Asbestos has also been shown to mediate the entry of foreign DNA into target cells. Incorporation of this foreign DNA may lead to mutations and oncogenesis by several possible mechanisms:

• Inactivation of tumor suppressor genes
• Activation of oncogenes
• Activation of proto-oncogenes due to incorporation of foreign DNA containing a promoter region
• Activation of DNA repair enzymes, which may be prone to error
• Activation of telomerase
• Prevention of apoptosis

Asbestos fibers have been shown to alter the function and secretory properties of macrophages, ultimately creating conditions which favour the development of mesothelioma. Following asbestos phagocytosis, macrophages generate increased amounts of hydroxyl radicals, which are normal by-products of cellular anaerobic metabolism. However, these free radicals are also knownclastogenic and membrane-active agents thought to promote asbestos carcinogenicity. These oxidants can participate in the oncogenic process by directly and indirectly interacting with DNA, modifying membrane-associated cellular events, including oncogene activation and perturbation of cellular antioxidant defences.

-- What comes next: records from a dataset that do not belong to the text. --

Lemma serialize_doc_dict (d : gmap string value) :
  exists d', serialize_doc (ODict d) = ODict d' /\
    d' !! "name" = d !! "name" /\ d' !! "summary" = d !! "summary" /\
    d' !! "icon" = d !! "icon".
Proof.
  unfold serialize_doc.
  destruct (d !! "_id") as [oid|]; eexists; (split; [reflexivity|]); [|done].
  rewrite !lookup_insert_ne by done. by rewrite !lookup_delete_ne by done.
Qed.

Lemma capability_record_unpack doc c :
  capability_record doc c -> Capability_unpack (serialize_doc doc) = Return c.
Proof.
  intros (d & -> & Hn & Hs & Hi).
  destruct (serialize_doc_dict d) as (d' & -> & Hn' & Hs' & Hi').
  unfold Capability_unpack, Capability_init. rewrite Hn', Hs', Hi', Hn, Hs.
  destruct c as [n s [i|]]; simpl in *.
  - by rewrite Hi.
  - by destruct Hi as [-> | ->].
Qed.

Lemma stored_capability_record n s i oid :
  capability_record (ODict (<["_id" := oid]> (capability_dict n s i)))
    {| Capability.name := n; Capability.summary := s; Capability.icon := Some i |}.
Proof.
  eexists. split; [reflexivity|]. unfold capability_dict. simpl.
  repeat split; by simplify_map_eq.
Qed.

Lemma comprehension_Forall2 {A B} (f : A -> outcome B) l l' :
  Forall2 (fun x y => f x = Return y) l l' -> comprehension f l = Return l'.
Proof. induction 1 as [|x y l l' Hxy _ IH]; simpl; [done|]. by rewrite Hxy, IH. Qed.

Lemma comprehension_length {A B} (f : A -> outcome B) l l' :
  comprehension f l = Return l' -> length l' = length l.
Proof.
  revert l'. induction l as [|x l IH]; simpl; intros l' Hl.
  - by inversion Hl.
  - destruct (f x); [|done]. destruct (comprehension f l) as [ys|]; [|done].
    inversion Hl; subst. simpl. by rewrite (IH ys).
Qed.

Lemma capability_records_read docs caps :
  Forall2 capability_record docs caps ->
  comprehension (fun d => Capability_unpack (serialize_doc d)) docs = Return caps.
Proof.
  intros Hrec. apply comprehension_Forall2.
  eapply Forall2_impl; [exact Hrec|]. intros d c. apply capability_record_unpack.
Qed.

(** ** The handlers over an arbitrary store *)

Section HandlerFacts.
Context {St : Type} `{DocumentStore St}.

Lemma read_items_returns σ docs s' caps :
  get_documents "capability" (store σ) = (inr docs, s') ->
  comprehension (fun d => Capability_unpack (serialize_doc d)) docs = Return caps ->
  read_items σ
  = (inr caps, {| store := s'; calls := calls σ ++ [GetDocuments "capability"] |}).
Proof.
  intros Hget Hcaps.
  unfold read_items, bind, propagate, try_except, call_get_documents.
  by rewrite Hget, Hcaps.
Qed.

Lemma read_items_query_raises σ e s' :
  get_documents "capability" (store σ) = (inl e, s') ->
  read_items σ
  = (inl (Raised e), {| store := s'; calls := calls σ ++ [GetDocuments "capability"] |}).
Proof.
  intros Hget.
  unfold read_items, bind, propagate, try_except, call_get_documents.
  by rewrite Hget.
Qed.

Lemma read_items_invalid_record σ docs s' e :
  get_documents "capability" (store σ) = (inr docs, s') ->
  comprehension (fun d => Capability_unpack (serialize_doc d)) docs = Raise e ->
  read_items σ
  = (inl e, {| store := s'; calls := calls σ ++ [GetDocuments "capability"] |}).
Proof.
  intros Hget Hcaps.
  unfold read_items, bind, propagate, try_except, call_get_documents.
  by rewrite Hget, Hcaps.
Qed.

Lemma seed_loop (l : list (gmap string value)) σ :
  for_each (E:=exn) l (fun d =>
    try_except
      (let* _ := call_create_document "capability" (DictData d) in ret tt)
      (fun _ => ret tt)) σ
  = (inr tt,
     {| store := foldl (fun s d => snd (create_document "capability" (DictData d) s))
                       (store σ) l;
        calls := calls σ ++ ((fun d => CreateDocument "capability" (DictData d)) <$> l) |}).
Proof.
  revert σ. induction l as [|d l IH]; intros [s cs]; simpl.
  - unfold ret. by rewrite app_nil_r.
  - unfold bind at 1. unfold try_except at 1. unfold bind at 1.
    unfold call_create_document at 1. simpl.
    destruct (create_document "capability" (DictData d) s) as [[e|i] s1]; simpl;
      rewrite IH; simpl; by rewrite <- app_assoc.
Qed.

Lemma seed_defaults_runs σ :
  seed_defaults σ
  = (inr tt, {| store := seeded (store σ); calls := calls σ ++ seed_calls |}).
Proof. apply seed_loop. Qed.
End HandlerFacts.

Section HandlerTheorems.
Context {St : Type} `{DocumentStore St}.

Lemma list_capabilities_with_store s body_result :
  (let* items := read_items in
   if decide (length items = 0%nat) then
     let* _ := seed_defaults in
     let* items := read_items in
     ret items
   else ret items) {| store := s; calls := [] |} = body_result ->
  list_capabilities (Loaded (Some s))
  = {| outcome_of := match fst body_result with inl e => Raise e | inr a => Return a end;
       database_of := Loaded (Some (store (snd body_result)));
       calls_of := calls (snd body_result) |}.
Proof. intros <-. unfold list_capabilities, with_store. simpl. by destruct (bind _ _ _). Qed.

(** C2. When the import of the store module raises, or [db] is [None],
    [list_capabilities] returns exactly the three static capabilities
    (CNC Machining, Sheet Metal Fabrication, Welding, with their literal
    summaries and icons); it raises nothing and calls nothing. *)
Theorem list_capabilities_static_fallback :
  forall m : Database St,
    (exists e, m = Unloadable e) \/ m = Loaded None ->
    list_capabilities m
    = {| outcome_of := Return [
           {| Capability.name := "CNC Machining";
              Capability.summary := "Precision milling and turning for metals and plastics";
              Capability.icon := Some "settings" |};
           {| Capability.name := "Sheet Metal Fabrication";
              Capability.summary :=
                "Laser cutting, bending, and assembly for prototypes to production";
              Capability.icon := Some "square" |};
           {| Capability.name := "Welding";
              Capability.summary :=
                "Certified MIG/TIG welding for structural and aesthetic parts";
              Capability.icon := Some "hammer" |} ];
         database_of := m;
         calls_of := [] |}.
Proof.
  intros m [[e ->] | ->]; reflexivity.
Qed.

Lemma existing_records_served s docs s' caps :
  get_documents "capability" s = (inr docs, s') ->
  docs <> [] ->
  Forall2 capability_record docs caps ->
  list_capabilities (Loaded (Some s))
  = {| outcome_of := Return caps;
       database_of := Loaded (Some s');
       calls_of := [GetDocuments "capability"] |}.
Proof.
  intros Hget Hne Hrec.
  rewrite (list_capabilities_with_store s
             (inr caps, {| store := s'; calls := [GetDocuments "capability"] |}));
    [reflexivity|].
  unfold bind at 1.
  rewrite (read_items_returns {| store := s; calls := [] |} docs s' caps Hget
             (capability_records_read _ _ Hrec)).
  destruct (decide (length caps = 0%nat)) as [Hlen|_]; [|reflexivity].
  apply Forall2_length in Hrec. destruct docs; [done|]. simpl in Hrec. lia.
Qed.

Lemma empty_store_seeded s s1 docs s2 caps :
  get_documents "capability" s = (inr [], s1) ->
  get_documents "capability" (seeded s1) = (inr docs, s2) ->
  Forall2 capability_record docs caps ->
  list_capabilities (Loaded (Some s))
  = {| outcome_of := Return caps;
       database_of := Loaded (Some s2);
       calls_of := [GetDocuments "capability"] ++ seed_calls ++ [GetDocuments "capability"] |}.
Proof.
  intros Hget1 Hget2 Hrec.
  rewrite (list_capabilities_with_store s
             (inr caps, {| store := s2;
                           calls := ([GetDocuments "capability"] ++ seed_calls)
                                    ++ [GetDocuments "capability"] |}));
    [reflexivity|].
  unfold bind at 1.
  rewrite (read_items_returns {| store := s; calls := [] |} [] s1 [] Hget1 eq_refl). simpl.
  unfold bind at 1. rewrite seed_defaults_runs. simpl.
  unfold bind at 1.
  rewrite (read_items_returns {| store := seeded s1; calls := _ |} docs s2 caps Hget2
             (capability_records_read _ _ Hrec)).
  reflexivity.
Qed.

(** C4. With a valid handle and a store whose capability query yields
    at least one capability record, [list_capabilities] returns the
    capabilities of these records in the order of the query, and its only
    call to the store is that one query: nothing is inserted. *)
Theorem list_capabilities_existing_records s docs s' caps :
  get_documents "capability" s = (inr docs, s') ->
  docs <> [] ->
  Forall2 capability_record docs caps ->
  list_capabilities (Loaded (Some s))
  = {| outcome_of := Return caps;
       database_of := Loaded (Some s');
       calls_of := [GetDocuments "capability"] |}.
Proof. apply existing_records_served. Qed.

(** C5. With a valid handle and an empty capability query,
    [list_capabilities] passes the four defaults (CNC Machining, Sheet
    Metal Fabrication, Welding, Powder Coating) to [create_document] one
    after the other, going on after an insert that raises and keeping the
    store as each call left it, then queries again and returns the
    capabilities of the records that this second query yields, whether
    there are any or not. *)
Theorem list_capabilities_seeds_empty_store s s1 docs s2 caps :
  get_documents "capability" s = (inr [], s1) ->
  get_documents "capability" (seeded s1) = (inr docs, s2) ->
  Forall2 capability_record docs caps ->
  list_capabilities (Loaded (Some s))
  = {| outcome_of := Return caps;
       database_of := Loaded (Some s2);
       calls_of :=
         [GetDocuments "capability";
          CreateDocument "capability" (DictData (capability_dict "CNC Machining"
            "Precision milling and turning for metals and plastics" "settings"));
          CreateDocument "capability" (DictData (capability_dict "Sheet Metal Fabrication"
            "Laser cutting, bending, and assembly for prototypes to production" "square"));
          CreateDocument "capability" (DictData (capability_dict "Welding"
            "Certified MIG/TIG welding for structural and aesthetic parts" "hammer"));
          CreateDocument "capability" (DictData (capability_dict "Powder Coating"
            "Durable finishes with a wide range of colors and textures" "paintbrush"));
          GetDocuments "capability"] |}
  /\ seeded s1
     = snd (create_document "capability" (DictData (capability_dict "Powder Coating"
         "Durable finishes with a wide range of colors and textures" "paintbrush"))
       (snd (create_document "capability" (DictData (capability_dict "Welding"
         "Certified MIG/TIG welding for structural and aesthetic parts" "hammer"))
       (snd (create_document "capability" (DictData (capability_dict "Sheet Metal Fabrication"
         "Laser cutting, bending, and assembly for prototypes to production" "square"))
       (snd (create_document "capability" (DictData (capability_dict "CNC Machining"
         "Precision milling and turning for metals and plastics" "settings")) s1))))))).
Proof.
  intros Hget1 Hget2 Hrec. split; [|reflexivity].
  exact (empty_store_seeded s s1 docs s2 caps Hget1 Hget2 Hrec).
Qed.

Lemma list_capabilities_query_raises s e s' :
  get_documents "capability" s = (inl e, s') ->
  list_capabilities (Loaded (Some s))
  = {| outcome_of := Raise (Raised e);
       database_of := Loaded (Some s');
       calls_of := [GetDocuments "capability"] |}.
Proof.
  intros Hget.
  rewrite (list_capabilities_with_store s
             (inl (Raised e), {| store := s'; calls := [GetDocuments "capability"] |}));
    [reflexivity|].
  unfold bind at 1.
  by rewrite (read_items_query_raises {| store := s; calls := [] |} e s' Hget).
Qed.

(** A stored document without a [name] is not a capability record: the
    constructor of [Capability] rejects it and the handler raises. *)
Lemma list_capabilities_malformed_record s (d : gmap string value) docs s' :
  get_documents "capability" s = (inr (ODict d :: docs), s') ->
  d !! "name" = None ->
  exists errors,
    list_capabilities (Loaded (Some s))
    = {| outcome_of := Raise (ValidationError "Capability" (("name", "missing") :: errors));
         database_of := Loaded (Some s');
         calls_of := [GetDocuments "capability"] |}.
Proof.
  intros Hget Hname.
  destruct (serialize_doc_dict d) as (d' & Hser & Hn & Hs & Hi).
  set (errors := (errors_of (validate_str "summary" (d !! "summary"))
                  ++ errors_of (validate_optional_str "icon" (d !! "icon")))%list).
  assert (Hraise : comprehension (fun d => Capability_unpack (serialize_doc d)) (ODict d :: docs)
                   = Raise (ValidationError "Capability" (("name", "missing") :: errors))).
  { cbn [comprehension]. rewrite Hser. unfold Capability_unpack, Capability_init.
    by rewrite Hn, Hs, Hi, Hname. }
  exists errors.
  rewrite (list_capabilities_with_store s
             (inl (ValidationError "Capability" (("name", "missing") :: errors)),
              {| store := s'; calls := [GetDocuments "capability"] |}));
    [reflexivity|].
  unfold bind at 1.
  by rewrite (read_items_invalid_record {| store := s; calls := [] |} _ s' _ Hget Hraise).
Qed.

Asbestos also may possess immunosuppressive properties. For example, chrysotile fibres have been shown to depress the in vitro proliferation of phytohemagglutinin-stimulated peripheral blood lymphocytes, suppress natural killer cell lysis and significantly reduce lymphokine-activated killer cell viability and recovery. Furthermore, genetic alterations in asbestos-activated macrophages may result in the release of potent mesothelial cell mitogens such as platelet-derived growth factor (PDGF) and transforming growth factor-β (TGF-β) which in turn, may induce the chronic stimulation and proliferation of mesothelial cells after injury by asbestos fibres.